Lemma abs_set_node s i rf : is_Some (Labrpc.world (rpc s)) → abs (set_node i rf s) = RaftNet.set_node i rf (abs s).
Proof. done. Qed.

Lemma inv_starts s ss : inv s → inv (set_starts ss s).
Proof. by intros []. Qed.

Lemma inv_add_beats s i js : inv s → inv (set_beats (beats s ++ map (λ j, mkBeat i j BPending) js) s).
Proof.
  intros Hi. pose proof (i_caller _ Hi) as Hcaller. pose proof (i_beat _ Hi) as Hbeat. destruct Hi. constructor; try done.
  - intros p [k i' j args|k i' j args] Hc; apply Hcaller in Hc; [done|]. destruct Hc as (b & Hk & Hb). exists b.
    split; [|done]. simpl. by apply lookup_app_l_Some.
  - simpl. intros k b args p [Hk|[_ Hk]]%lookup_app_Some Hw; [by eapply Hbeat|].
    rewrite lookup_map in Hk. apply fmap_Some in Hk as (j & _ & ->). done.
Qed.

Lemma inv_spawn s i : inv s → inv (spawn_beats i s).
Proof. apply inv_add_beats. Qed.

Lemma abs_spawn s i : abs (spawn_beats i s) = RaftNet.spawn_beats i (abs s).
Proof. unfold abs, spawn_beats, RaftNet.spawn_beats. simpl. by rewrite map_app, map_map. Qed.

Lemma inv_new_round s i : inv s → inv (set_rounds (rounds s ++ [mkRound i None 1 []]) s).
Proof.
  intros Hi. pose proof (i_caller _ Hi) as Hcaller. pose proof (i_vote _ Hi) as Hvote. destruct Hi. constructor; try done.
  - intros p [k i' j args|k i' j args] Hc; apply Hcaller in Hc; [|done].
    destruct Hc as (Hij & r & call & Hk & Hr). split; [done|]. exists r, call. split; [simpl; by apply lookup_app_l_Some|done].
  - simpl. intros k r j c p [Hk|[_ Hk]]%lookup_app_Some Hj Hw; [by eapply Hvote|].
    apply list_lookup_singleton_Some in Hk as [_ <-]. done.
Qed.

Lemma inv_args s k r args m :
  inv s → rounds s !! k = Some r → r_args r = None →
  inv (set_rounds (<[k := mkRound (r_server r) (Some args) (r_voteNum r) (replicate m VNotSent)]> (rounds s)) s).
Proof.
  intros Hi Hk Ha. pose proof (i_caller _ Hi) as Hcaller. pose proof (i_vote _ Hi) as Hvote. destruct Hi. constructor; try done.
  - intros p [k' i' j args'|k' i' j args'] Hc; apply Hcaller in Hc; [|done].
    destruct Hc as (Hij & r' & call & Hk' & Hs & Hr & Hrest). assert (k ≠ k') by congruence.
    split; [done|]. exists r', call. split; [simpl; by rewrite list_lookup_insert_ne|done].
  - simpl. intros k' r' j c p [(<- & <- & _)|[_ Hk']]%list_lookup_insert_Some Hj Hw; [|by eapply Hvote].
    simpl in Hj. apply lookup_replicate in Hj as [-> _]. done.
Qed.

(** The goroutine of round [k] for peer [j] goes from [c] to [c']. *)
Lemma inv_set_call s k j c c' r num :
  inv s → rounds s !! k = Some r → r_calls r !! j = Some c → (∀ b, c ≠ VDone b) →
  (∀ p, vwaits c' = Some p → vwaits c = Some p) →
  (∀ p, vwaits c = Some p → vwaits c' = Some p ∨ (∃ b, c' = VDone b) ∧ answered s p) →
  inv (set_call k j c' (mkRound (r_server r) (r_args r) num (r_calls r)) s).
Proof.
  intros Hi Hk Hj Hd Hback Hforth. pose proof (i_caller _ Hi) as Hcaller. pose proof (i_vote _ Hi) as Hvote.
  pose proof (lookup_lt_Some _ _ _ Hk) as Hlk. pose proof (lookup_lt_Some _ _ _ Hj) as Hlj.
  destruct Hi. constructor; try done.
  - intros p [k2 i2 j2 args2|k2 i2 j2 args2] Hc; apply Hcaller in Hc; [|done].
    destruct Hc as (Hij & r2 & call & Hk2 & Hs & Hargs & Hcall & Hw). split; [done|]. simpl.
    destruct (decide (k = k2)) as [<-|Hne]; [|by exists r2, call; rewrite list_lookup_insert_ne].
    simplify_eq. rewrite list_lookup_insert_eq by done. destruct (decide (j = j2)) as [<-|Hjne].
    + simplify_eq. eexists _, c'. split; [done|]. simpl. do 2 (split; [done|]).
      split; [by rewrite list_lookup_insert_eq|]. destruct Hw as [Hw|[[b ->] _]]; [by apply Hforth|by destruct (Hd b)].
    + eexists _, call. split; [done|]. simpl. do 2 (split; [done|]). by rewrite list_lookup_insert_ne.
  - simpl. intros k2 r2 j2 c2 p [(<- & <- & _)|[_ Hk2]]%list_lookup_insert_Some Hj2 Hw; [|by eapply Hvote].
    simpl in Hj2. apply list_lookup_insert_Some in Hj2 as [(<- & <- & _)|[_ Hj2]]; [|by eapply Hvote].
    by eapply Hvote; [..|apply Hback].
Qed.

Lemma abs_set_call s k j c' r :
  abs (set_call k j c' r s) =
    RaftNet.set_rounds (<[k := RaftNet.mkRound (r_server r) (r_args r) (r_voteNum r)
      (<[j := abs_vcall (answers s) c']> (map (abs_vcall (answers s)) (r_calls r)))]> (RaftNet.rounds (abs s))) (abs s).
Proof. unfold abs, set_call, RaftNet.set_rounds. simpl. rewrite map_insert. unfold abs_round at 1. simpl. by rewrite map_insert. Qed.

(** When the call looks the same before and after, nothing is seen. *)
Lemma abs_set_call_same s k j c c' r :
  rounds s !! k = Some r → r_calls r !! j = Some c → abs_vcall (answers s) c' = abs_vcall (answers s) c →
  abs (set_call k j c' r s) = abs s.
Proof.
  intros Hk Hj Hc. rewrite abs_set_call, Hc.
  rewrite (list_insert_id (map (abs_vcall (answers s)) (r_calls r)) j) by by rewrite lookup_map, Hj. simpl.
  rewrite list_insert_id by by rewrite lookup_map, Hk. done.
Qed.
(* ===== verification/RaftRpcSpec.v ===== *)
(** What a Raft cluster over labrpc guarantees: it refines the cluster of
    RaftNet.v, so that the theorems of RaftSpec.v and RaftCommitSpec.v hold of it,
    with a concrete run in which a request is lost. *)

From Stdlib Require Import Ascii.
From S2P Require Import Prelude GoStd Raft RaftProof RaftNet RaftSafety RaftLog RaftSpec RaftCommitSpec Labrpc LabrpcSpec RaftRpc RaftRpcProof.

#[local] Open Scope Z_scope.

Module RaftRpcSpec.
Export RaftRpcProof.

Section refinement.
Context {C : Type} `{Gob VoteArgs} `{Gob VoteReply} `{Gob (AppendEntriesArgs C)} `{Gob AppendEntriesReply}.
Context {Name : Type} `{Countable Name} (peer : nat → nat → Name) (srv : nat → Name).
Context `{!Inj2 (=) (=) (=) peer} `{!Inj (=) (=) srv}.

Abbreviation state := (RaftRpc.state (C := C) (Name := Name)).
Abbreviation label := (RaftRpc.label (C := C) (Name := Name)).

Implicit Types (s : state) (ls : list label).

Lemma net_run_app (ls1 ls2 : list (RaftNet.label C)) (s : RaftNet.net C) : RaftNet.run (ls1 ++ ls2) s = RaftNet.run ls1 s ≫= RaftNet.run ls2.
Proof. revert s. induction ls1 as [|l ls1 IH]; intros s; simpl; [done|]. destruct (RaftNet.exec l s); simpl; [apply IH|done]. Qed.

Lemma init_state_inv n : inv peer srv (init_state (C := C) (Name := Name) n).
Proof.
  constructor; try done.
  intros j rs Hj. simpl in Hj. rewrite lookup_map in Hj. apply fmap_Some in Hj as (k & Hk & ->).
  by apply lookup_seq in Hk as [-> _].
Qed.

Lemma init_abs n : abs (init_state (C := C) (Name := Name) n) = RaftNet.init_net n.
Proof. done. Qed.

(** A step is at most one step of RaftNet.v, and delivers the same. *)
Lemma emit_cases l s :
  match emit l s with
  | [] => delivered l s = None
  | [lb] => delivered l s = RaftCommitSpec.delivered lb (abs s)
  | _ => False
  end.
Proof. destruct l as [|l|i|k|k j|k j|i|k|k|k|i c|k|i]; simpl; try done; [destruct l; try done|..]; repeat case_match; by simplify_eq. Qed.

Lemma run_trace ls s s' :
  inv peer srv s → run peer srv ls s = Some s' →
  RaftNet.run (trace peer srv ls s) (abs s) = Some (abs s') ∧ inv peer srv s' ∧
  deliveries peer srv ls s = RaftCommitSpec.deliveries (trace peer srv ls s) (abs s).
Proof.
  revert s. induction ls as [|l ls IH]; intros s Hi Hr; simpl in *; [by injection Hr as <-|].
  apply bind_Some in Hr as (s1 & Hx & Hr). rewrite Hx. destruct (simulation peer srv s s1 l Hi Hx) as [Hsim Hi1].
  destruct (IH s1 Hi1 Hr) as (Hrun & Hi' & Hdel). split; [by rewrite net_run_app, Hsim|]. split; [done|].
  rewrite Hdel. clear Hdel Hrun IH Hr. revert Hsim. generalize (trace peer srv ls s1) (abs s1). intros tr a1 Hsim.
  pose proof (emit_cases l s) as He. destruct (emit l s) as [|lb [|]]; [| |done].
  - injection Hsim as <-. by rewrite He.
  - simpl in Hsim. destruct (RaftNet.exec lb (abs s)) as [a|] eqn:Hlb; [|done]. injection Hsim as ->. simpl.
    by rewrite Hlb, He.
Qed.
End refinement.

(** ** A codec with the contract of [Gob]

    A value is numbered, and the number written in binary. *)

Fixpoint digits (p : positive) : string :=
  match p with xH => "" | xO p => String "0" (digits p) | xI p => String "1" (digits p) end.
Fixpoint undigits (s : string) : positive :=
  match s with
  | EmptyString => 1
  | String a s => if Ascii.eqb a "0" then xO (undigits s) else xI (undigits s)
  end.

Lemma undigits_digits p : undigits (digits p) = p.
Proof. induction p as [p IH|p IH|]; simpl; by rewrite ?IH. Qed.

Definition counted `{Countable A} : Gob A.
Proof.
  refine {| gob_encode a := digits (encode a); gob_decode s := decode (undigits s) |}.
  intros a. by rewrite undigits_digits, decode_encode.
Defined.

#[local] Instance vote_args_eq_dec : EqDecision VoteArgs.
Proof. solve_decision. Defined.
#[local] Instance vote_args_countable : Countable VoteArgs :=
  inj_countable' (λ a, (rv_Term a, rv_CandidateId a, rv_LastLogIndex a, rv_LastLogTerm a)) (λ '(a, b, c, d), mkVoteArgs a b c d)
    (λ '(mkVoteArgs _ _ _ _), eq_refl).
#[local] Instance vote_reply_eq_dec : EqDecision VoteReply.
Proof. solve_decision. Defined.
#[local] Instance vote_reply_countable : Countable VoteReply :=
  inj_countable' (λ r, (rvr_Term r, rvr_VoteGranted r)) (λ '(a, b), mkVoteReply a b) (λ '(mkVoteReply _ _), eq_refl).
#[local] Instance log_eq_dec : EqDecision (Log string).
Proof. solve_decision. Defined.
#[local] Instance log_countable : Countable (Log string) :=
  inj_countable' (λ e, (Entry e, Term e)) (λ '(a, b), mkLog a b) (λ '(mkLog _ _), eq_refl).
#[local] Instance append_args_eq_dec : EqDecision (AppendEntriesArgs string).
Proof. solve_decision. Defined.
#[local] Instance append_args_countable : Countable (AppendEntriesArgs string) :=
  inj_countable' (λ a, (ae_Term a, ae_LeaderId a, ae_PrevLogIndex a, ae_PrevLogTerm a, ae_Entries a, ae_LeaderCommit a))
    (λ '(a, b, c, d, e, f), mkAppendEntriesArgs a b c d e f) (λ '(mkAppendEntriesArgs _ _ _ _ _ _), eq_refl).
#[local] Instance append_reply_eq_dec : EqDecision AppendEntriesReply.
Proof. solve_decision. Defined.
#[local] Instance append_reply_countable : Countable AppendEntriesReply :=
  inj_countable' (λ r, (aer_Term r, aer_Success r)) (λ '(a, b), mkAppendEntriesReply a b) (λ '(mkAppendEntriesReply _ _), eq_refl).

#[local] Instance vote_args_gob : Gob VoteArgs := counted.
#[local] Instance vote_reply_gob : Gob VoteReply := counted.
#[local] Instance append_args_gob : Gob (AppendEntriesArgs string) := counted.
#[local] Instance append_reply_gob : Gob AppendEntriesReply := counted.

(** ** A concrete run: three servers *)

Definition end_name : Type := (nat * nat) + nat.
Definition end_of (i j : nat) : end_name := inl (i, j).
Definition server_name (j : nat) : end_name := inr j.

#[local] Instance end_of_inj : Inj2 (=) (=) (=) end_of.
Proof. by intros i j i' j' [= -> ->]. Qed.
#[local] Instance server_name_inj : Inj (=) (=) server_name.
Proof. by intros j j' [= ->]. Qed.

Definition step3 : Type := RaftRpc.label (C := string) (Name := end_name).

(** Ends and servers are registered as the test code does. *)
Definition wire : list step3 :=
  map (λ j, RNet (NAddServer j)) (seq 0 3) ++
  flat_map (λ i, flat_map (λ j, [RNet (NMakeEnd i j); RNet (NConnect i j); RNet (NEnable i j true)]) (seq 0 3)) (seq 0 3).

(** A request travels, is handled, and its reply travels back; or is lost. *)
Definition travels (p : nat) : list step3 :=
  map RRpc [Labrpc.LRead p; Labrpc.LDelay p false; Labrpc.LHandle p; Labrpc.LReceive p; Labrpc.LFinal p false; Labrpc.LSend p].
Definition lost (p : nat) : list step3 := map RRpc [Labrpc.LRead p; Labrpc.LDelay p true; Labrpc.LSend p].

(** Server 0 is elected by server 1 while its request to server 2 is lost,
    replicates "a" on server 1, commits it, and tells server 1. *)
Definition sample_run : list step3 :=
  wire ++ [RNet (NReliable false); RElect 0; RVoteArgs 0; RVoteSend 0 1 false; RVoteSend 0 2 false] ++
  travels 0 ++ lost 1 ++ [RVoteReturn 0 2; RVoteReturn 0 1; RStartCheck 0 "a"; RStartAppend 0; RBeatArgs 2; RBeatSend 2 false] ++
  travels 2 ++ [RBeatReturn 2; RApply 0; RBeat 0; RBeatArgs 4; RBeatSend 4 false] ++ travels 3 ++ [RApply 1].

Definition trace3 (ls : list step3) := trace end_of server_name ls (init_state 3).
Definition sample_end : RaftRpc.state (C := string) (Name := end_name) :=
  default (init_state 3) (run end_of server_name sample_run (init_state 3)).

Lemma is_some_default {A} (o : option A) d : bool_decide (is_Some o) = true → o = Some (default d o).
Proof. by destruct o. Qed.

Lemma sample_run_ends : run end_of server_name sample_run (init_state 3) = Some sample_end.
Proof. apply is_some_default. by vm_compute. Qed.

(** ** The theorems *)

(** C5: Raft over labrpc refines the cluster of RaftNet.v: a run of the servers,
    their calling goroutines and the simulated network, with requests and
    replies lost, delayed and reordered, ends disabled and servers deleted at any
    time, is a run of RaftNet.v in which some requests are handled and some
    replies processed, each at most once and by the peer it was sent to; the
    servers' states and what the appliers deliver are the same. *)
Theorem raft_over_labrpc_refines {C} `{Gob VoteArgs} `{Gob VoteReply} `{Gob (AppendEntriesArgs C)} `{Gob AppendEntriesReply}
    `{Countable Name} (peer : nat → nat → Name) (srv : nat → Name) `{!Inj2 (=) (=) (=) peer} `{!Inj (=) (=) srv}
    n (ls : list (RaftRpc.label (C := C) (Name := Name))) s :
  run peer srv ls (init_state n) = Some s →
  let tr := trace peer srv ls (init_state n) in
  RaftNet.run tr (RaftNet.init_net n) = Some (abs s) ∧ RaftNet.nodes (abs s) = nodes s ∧
  deliveries peer srv ls (init_state n) = RaftCommitSpec.deliveries tr (RaftNet.init_net n).
Proof.
  intros Hr tr. destruct (run_trace peer srv ls (init_state n) s (init_state_inv peer srv n) Hr) as (Hrun & _ & Hdel).
  split; [exact Hrun|]. split; [done|exact Hdel].
Qed.

Lemma raft_over_labrpc_refines_witness :
  (List.length (trace3 sample_run) = 14)%nat ∧
  let tr := trace end_of server_name sample_run (init_state 3) in
  RaftNet.run tr (RaftNet.init_net 3) = Some (abs sample_end) ∧ RaftNet.nodes (abs sample_end) = nodes sample_end ∧
  deliveries end_of server_name sample_run (init_state 3) = RaftCommitSpec.deliveries tr (RaftNet.init_net 3).
Proof.
  split; [by vm_compute|].
  exact (raft_over_labrpc_refines end_of server_name 3 sample_run sample_end sample_run_ends).
Defined.

(** C14: So Raft is safe over labrpc, whatever the network does: in a run whose
    critical sections meet the assumptions of RaftCommitSpec.v, two messages that
    any appliers deliver for the same index carry the same command, and a term
    has at most one leader. *)
Theorem raft_over_labrpc_safe {C} `{Gob VoteArgs} `{Gob VoteReply} `{Gob (AppendEntriesArgs C)} `{Gob AppendEntriesReply}
    `{Countable Name} (peer : nat → nat → Name) (srv : nat → Name) `{!Inj2 (=) (=) (=) peer} `{!Inj (=) (=) srv}
    n (ls : list (RaftRpc.label (C := C) (Name := Name))) s :
  run peer srv ls (init_state n) = Some s →
  RaftCommitSpec.steady_run (trace peer srv ls (init_state n)) (RaftNet.init_net n) →
  (∀ i j m1 m2, (i, m1) ∈ deliveries peer srv ls (init_state n) → (j, m2) ∈ deliveries peer srv ls (init_state n) →
     CommandIndex m1 = CommandIndex m2 → Command m1 = Command m2) ∧
  (∀ i j t, leads s i t → leads s j t → i = j).
Proof.
  intros Hr Hst. destruct (run_trace peer srv ls (init_state n) s (init_state_inv peer srv n) Hr) as (Hrun & _ & Hdel). split.
  - intros i j m1 m2. rewrite Hdel. by apply (RaftCommitSpec.delivered_agree n _ (abs s)).
  - intros i j t. apply (RaftSpec.same_leader n (trace peer srv ls (init_state n)) (abs s)); [|exact Hrun].
    by apply RaftLog.careful_timely, RaftCommitSpec.steady_careful.
Qed.

Lemma raft_over_labrpc_safe_witness :
  deliveries end_of server_name sample_run (init_state 3) =
    [(0%nat, mkApplyMsg true (Some "a") 1); (1%nat, mkApplyMsg true (Some "a") 1)] ∧
  (∀ i j m1 m2, (i, m1) ∈ deliveries end_of server_name sample_run (init_state 3) →
     (j, m2) ∈ deliveries end_of server_name sample_run (init_state 3) →
     CommandIndex m1 = CommandIndex m2 → Command m1 = Command m2) ∧
  (∀ i j t, leads sample_end i t → leads sample_end j t → i = j).
Proof.
  split; [by vm_compute|].
  refine (raft_over_labrpc_safe end_of server_name 3 sample_run sample_end sample_run_ends _).
  apply RaftCommitSpec.steady_runb_run. by vm_compute.
Defined.
End RaftRpcSpec.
——
▶ [Goal of the exercise]:
Show each line of the material above where "Definition" occurs.

▶ [Expected output]:
Definition counted `{Countable A} : Gob A.
Definition end_name : Type := (nat * nat) + nat.
Definition end_of (i j : nat) : end_name := inl (i, j).
Definition server_name (j : nat) : end_name := inr j.
Definition step3 : Type := RaftRpc.label (C := string) (Name := end_name).
Definition wire : list step3 :=
Definition travels (p : nat) : list step3 :=
Definition lost (p : nat) : list step3 := map RRpc [Labrpc.LRead p; Labrpc.LDelay p true; Labrpc.LSend p].
Definition sample_run : list step3 :=
Definition trace3 (ls : list step3) := trace end_of server_name ls (init_state 3).
Definition sample_end : RaftRpc.state (C := string) (Name := end_name) :=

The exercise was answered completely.